Recensé : Francesca Trivellato, Corail contre diamants. De la Méditerranée à l’océan Indien au XVIIIe siècle, Paris, trad. fr. Guillaume Calafat, Le Seuil, 2016, 576 p. , 17,99 €.

En explorant les inégalités de revenus et de patrimoines, Thomas Piketty a retrouvé la chronologie posée quinze ans auparavant par Luc Boltanski et Ève Chiapello, dans leur travail sur les discours du capitalisme et de sa critique. Dans les deux cas, la période fordiste apparaît comme une parenthèse finalement assez courte, quelques décennies de compromis « civique-industriel » au cours du XXe siècle. Une organisation hiérarchique, une planification d’ingénieurs, s’accommodait de l’exigence de sécurité des salariés : la croissance s’accompagnait d’une réduction des inégalités. La sortie du fordisme nous ramène-t-elle à son passé ? Thomas Piketty pointe le risque de retour à une société polarisée par la rente et l’héritage en citant les grands romans du XIXe siècle ; selon Luc Boltanski et Ève Chiapello, en revanche, le discours dominant depuis les années 1990 apparaît comme inédit : c’est celui de la flexibilité, du projet et du réseau, tandis que leur avant-fordisme est surtout le temps de l’entreprise familiale. L’imaginaire des entreprises du passé paraît saturé par la mine de Germinal et les maîtres de forges, ou le boutiquier gagne-petit, ignorant des consommateurs, d’avant le Bonheur des dames.

Un âge du négoce

Pourtant, depuis Fernand Braudel, nombre d’historiennes et d’historiens ont analysé comptes et correspondances, chargements de navires et instruments de crédit des XVIIe-XIXe siècles. Leurs travaux donnent une image riche et nuancée d’un premier esprit du capitalisme, celui de l’« âge du commerce », selon l’expression de Pierre Gervais.
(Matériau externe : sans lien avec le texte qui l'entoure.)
(* ===== verification/Prelude.v ===== *)
(** * libsel4osapi: a verified model of an OS abstraction for seL4

    libsel4osapi gives the processes of an seL4 system threads, mutexes,
    semaphores, a clock, serial ports, UDP sockets and a log.  One process, the
    root task, owns the machine: it runs the servers and creates the other
    processes.  This development translates the C code under src/ into Gallina
    definitions that run, and proves what its parts promise.

    ** The parts of the program

    - Data structures: a doubly linked list (src/list.c) over the C heap
      (src/memory.c), and a pool of fixed-size entries with a free list and a
      busy list (src/pool.c).  Every other part keeps its objects in pools and
      looks them up with a loop over the busy entries.
    - Servers of the root task: the clock (src/clock.c), the serial server
      (src/io.c), the IPC server (src/ipc.c), the network stack (src/network.c) and the UDP
      socket server with the threads of each socket (src/udp.c).
    - Processes: memory for them (src/util.c, src/process.c, src/system.c), their
      threads (src/thread.c), their creation and start (src/process.c) and
      what they do when they start (src/system.c, src/log.c).

    ** Files

    - [Config]: the Kconfig options (config.h), as a class the model is generic
      in.  [Memory], [LinkedList], [Pool], [PoolSearch]: heap, list, pool, and the
      loop over busy entries; [ListTester]: the thread that tests the list.
    - [Sync]: mutex.h and semaphore.h, with the class [SyncObjects] that the other
      parts are proved against and the instance that discharges it.  [Kernel]: the
      kernel objects and messages the servers use.
    - [Clock]: the operations of clock.c, each refining an abstract list of
      deadlines; [Sysclock]: the server thread and the timer thread as a
      transition system, its invariant and the life of one timeout;
      [ClockTypes]: the widths of its numbers; [Sleep]: a thread that sleeps on a
      timeout.
    - [Serial]: the serial server and its clients over shared pages.
    - [Udp]: the reception path of a bound socket (lwIP callback, rx thread,
      client) as a transition system; [UdpSend]: the tx path; [UdpStack]: the server
      that creates and binds sockets; [UdpOpen]: the client's side of it.
    - [Ipc], [Network]: the IPC server; interfaces and the interrupt thread.
    - [Untyped]: blocks of untyped memory, reserved at boot, claimed at creation
      of a process and returned at its deletion.
    - [Thread]: threads of a process, the wrapper they run in, and join.
    - [Process]: the environment page of a new process; [Spawn]: creating, starting and
      deleting processes; [Args]: the numbers passed in argv; [System]: what
      all tasks initialise alike; [Processes]: one process created after the other, and
      what keeps them apart; [UserBoot]: the start of a process, composed with
      [Process] and [Processes], so that what the root task writes is what the process finds;
      [RootBoot]: the start of the root task and of its servers, up to the state in
      which [Sysclock] begins; [RootUdp]: the start of the network, in which the root
      task implements the interface that [Network] is proved against, up to the
      state in which [UdpStack] begins; [RootSpawn]: several processes after the
      start; [RootSystem]: all of it on one state, boot, network and processes.
    - [Log]: the syslog, on the serial client and the mutexes.

    Definitions carry the names of the C functions; records carry the fields of the
    C structs that the code uses.  A loop body is a definition of its own
    (..._body, ..._loop).

    ** How the code is represented

    Machine words are [Z] with the wrap-around written out ([u32], [s32], in this
    file); the platform is 32-bit.  Effects are a state monad [M] whose outcomes
    ([outcome], also in this file) are a result, a failed assertion, an access through
    NULL or out of bounds, and fuel that ran out.  [wp m Q s] says that from [s] the
    code [m] ends and [Q] holds then, so that every specification stated with it
    also says that no assertion fails and that loops end.  Loops without a
    structural bound take fuel.  A walk over a list gets one unit per location
    the heap has handed out, plus one, which a well-formed list never exhausts
    ([dlist] gives the length of the walk); the loop that allocates untypeds has
    the number of free blocks as measure; the rest recurse over a count the C code
    has as well.  Two loops of the code need not end at all, and take the fuel as a
    parameter: the serial server waiting for a character (its timeout ends the wait
    when there is one), and the client of a rendezvous with such a server.

    The seL4 kernel, libsel4vka, libsel4sync, libsel4utils, libsel4platsupport and
    lwIP are not in the repository.  Each file has a class with the calls it
    makes of them (e.g. [Kernel], [SyncLib], [ThreadEnv], [ProcessLib]) and a second
    class (..Ok) with the documented behaviour the proofs use: allocation
    succeeds while there is room and returns fresh objects, and the like.
    Every Ok class has an instance, a small concrete model at the end of the file,
    under which the witnesses evaluate.

    The build modelled: every CONFIG_LIB_OSAPI option on, CLEAR_BUFFERS
    undefined, and assertions enabled except where [Sync] says otherwise (its
    theorems hold for both settings or show where they differ).

    Threads of one task share memory.  Where they interleave (clock, UDP reception,
    network interrupt, join) the model is a step relation or a list of
    labels with one step per critical section or message; the theorems
    quantify over every run.  Elsewhere an operation runs under the lock the code takes.

    ** What the theorems show

    - Lists and pools: insert appends and terminates, unlink removes exactly one
      node, and a pool behaves as two queues ([list_insert_node_appends],
      [list_unlink_removes], [pool_refines_queues]); the list tester ends
      ([list_tester_ends]).
    - Clock: in every reachable state the pool of timeouts is well formed and no
      step fails; every operation refines the abstract schedule; a scan fires just the
      due timeouts, a one-shot fires once and is released, cancelling removes the
      timeout and answers 1 in every case; a deadline that wraps around fires
      at once; a sleeping thread wakes at its deadline, with a time to return that
      no message brought ([thread_sleep_wakes_at_deadline]).
    - UDP: packets reach the client in order, none lost but those dropped for lack
      of a queue entry, no wakeup lost, and delivery makes progress; sockets are
      well formed under every request; open and bind compose client and server,
      whatever requests came before.
    - Serial: what a client writes is what the UART receives; what a read does.
    - Processes: blocks of memory belong to at most one process and are all
      returned, except when a process without blocks is deleted; creation fills the environment correctly, with buffers that
      overlap nothing; a process that starts finds each object the root task
      meant ([process_boots]); its argv round-trips ([spawn_argv_roundtrip]).
      Processes created one after the other stay true to their environments and
      share no buffer, no frame and no block ([processes_isolated]), and each of them
      comes up ([isolated_process_boots]).
    - The root task comes up: with more blocks of memory than it holds back for
      itself, none of the assertions in its initialisation fails, and everything the
      servers need is there ([root_task_boots]); after that it can create any number
      of processes up to the maximum ([root_creates_process], [root_creates_processes]);
      so it can once the network is up as well, and then the UDP server that was started is
      the one in their environments ([root_task_serves]).
    - Network: one interface comes up with its interrupt, its thread and its address
      ([network_comes_up], [network_starts]), and no interrupt is lost: the handler runs within a bounded number of steps
      ([irq_never_lost]).
    - Types: the numbers of the clock stay 32-bit words and each request gets the
      words its client reads ([clock_values_typed]).
    - Threads are numbered without gaps, join waits for the end of its thread.
    - Log: which bytes reach the console, and that too long a message asserts.

    Several theorems state behaviour that looks unintended, as the code has it:
    [serial_read_replicates], [wrapped_deadline_fires_at_once],
    [udp_unknown_socket_binds_last], [udp_spurious_wakeup],
    [empty_process_delete_frees_block_0], [process_tx_pages_overread],
    [process_without_blocks_adds_null], [log_long_message_asserts].

    ** Not modelled

    - The getters of the singleton (sel4osapi_system_get_vka and the like), and the
      code under #if 0 (sel4osapi_process_fork, doMallocTestNoFree): an object that
      has one instance is the state of the model.
    - The drivers of the UARTs, lwIP, the Ethernet driver and the allocators:
      libraries outside the repository, parameters of the model.
    - The lines the log macros write in the other files (the list tester's are
      modelled): what such a line does to the console and to the mutex of the log
      is [Log].
    - The copies of messages that the kernel makes between address spaces: a
      rendezvous is one step, with the registers of the message ([message]). *)

From Stdlib Require Export ZArith Lia.
From stdpp Require Export base tactics option list numbers fin_maps gmap.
S’étendant jusqu’aux années 1870 ou 1880, la période n’est en rien immobile : c’est un temps d’extension constante, en quantité et en distance, des mouvements des biens, accompagnant une « révolution dans la consommation ». Dans ce qu’on continue souvent par habitude à appeler « révolution industrielle », le rôle des ingénieurs et des usines ne cesse d’être relativisé, ou plutôt renvoyé à une période tardive, à la fin du XIXe siècle. Auparavant, ce sont les négociants qui tiraient les ficelles de l’économie, non seulement en organisant la traite et les autres commerces atlantiques, mais en faisant plus largement circuler les biens entre continents et jusqu’aux boutiques des petites villes, en élaborant des systèmes de crédit de plus en plus sophistiqués, et en passant commande à des producteurs qui leur restaient largement subordonnés.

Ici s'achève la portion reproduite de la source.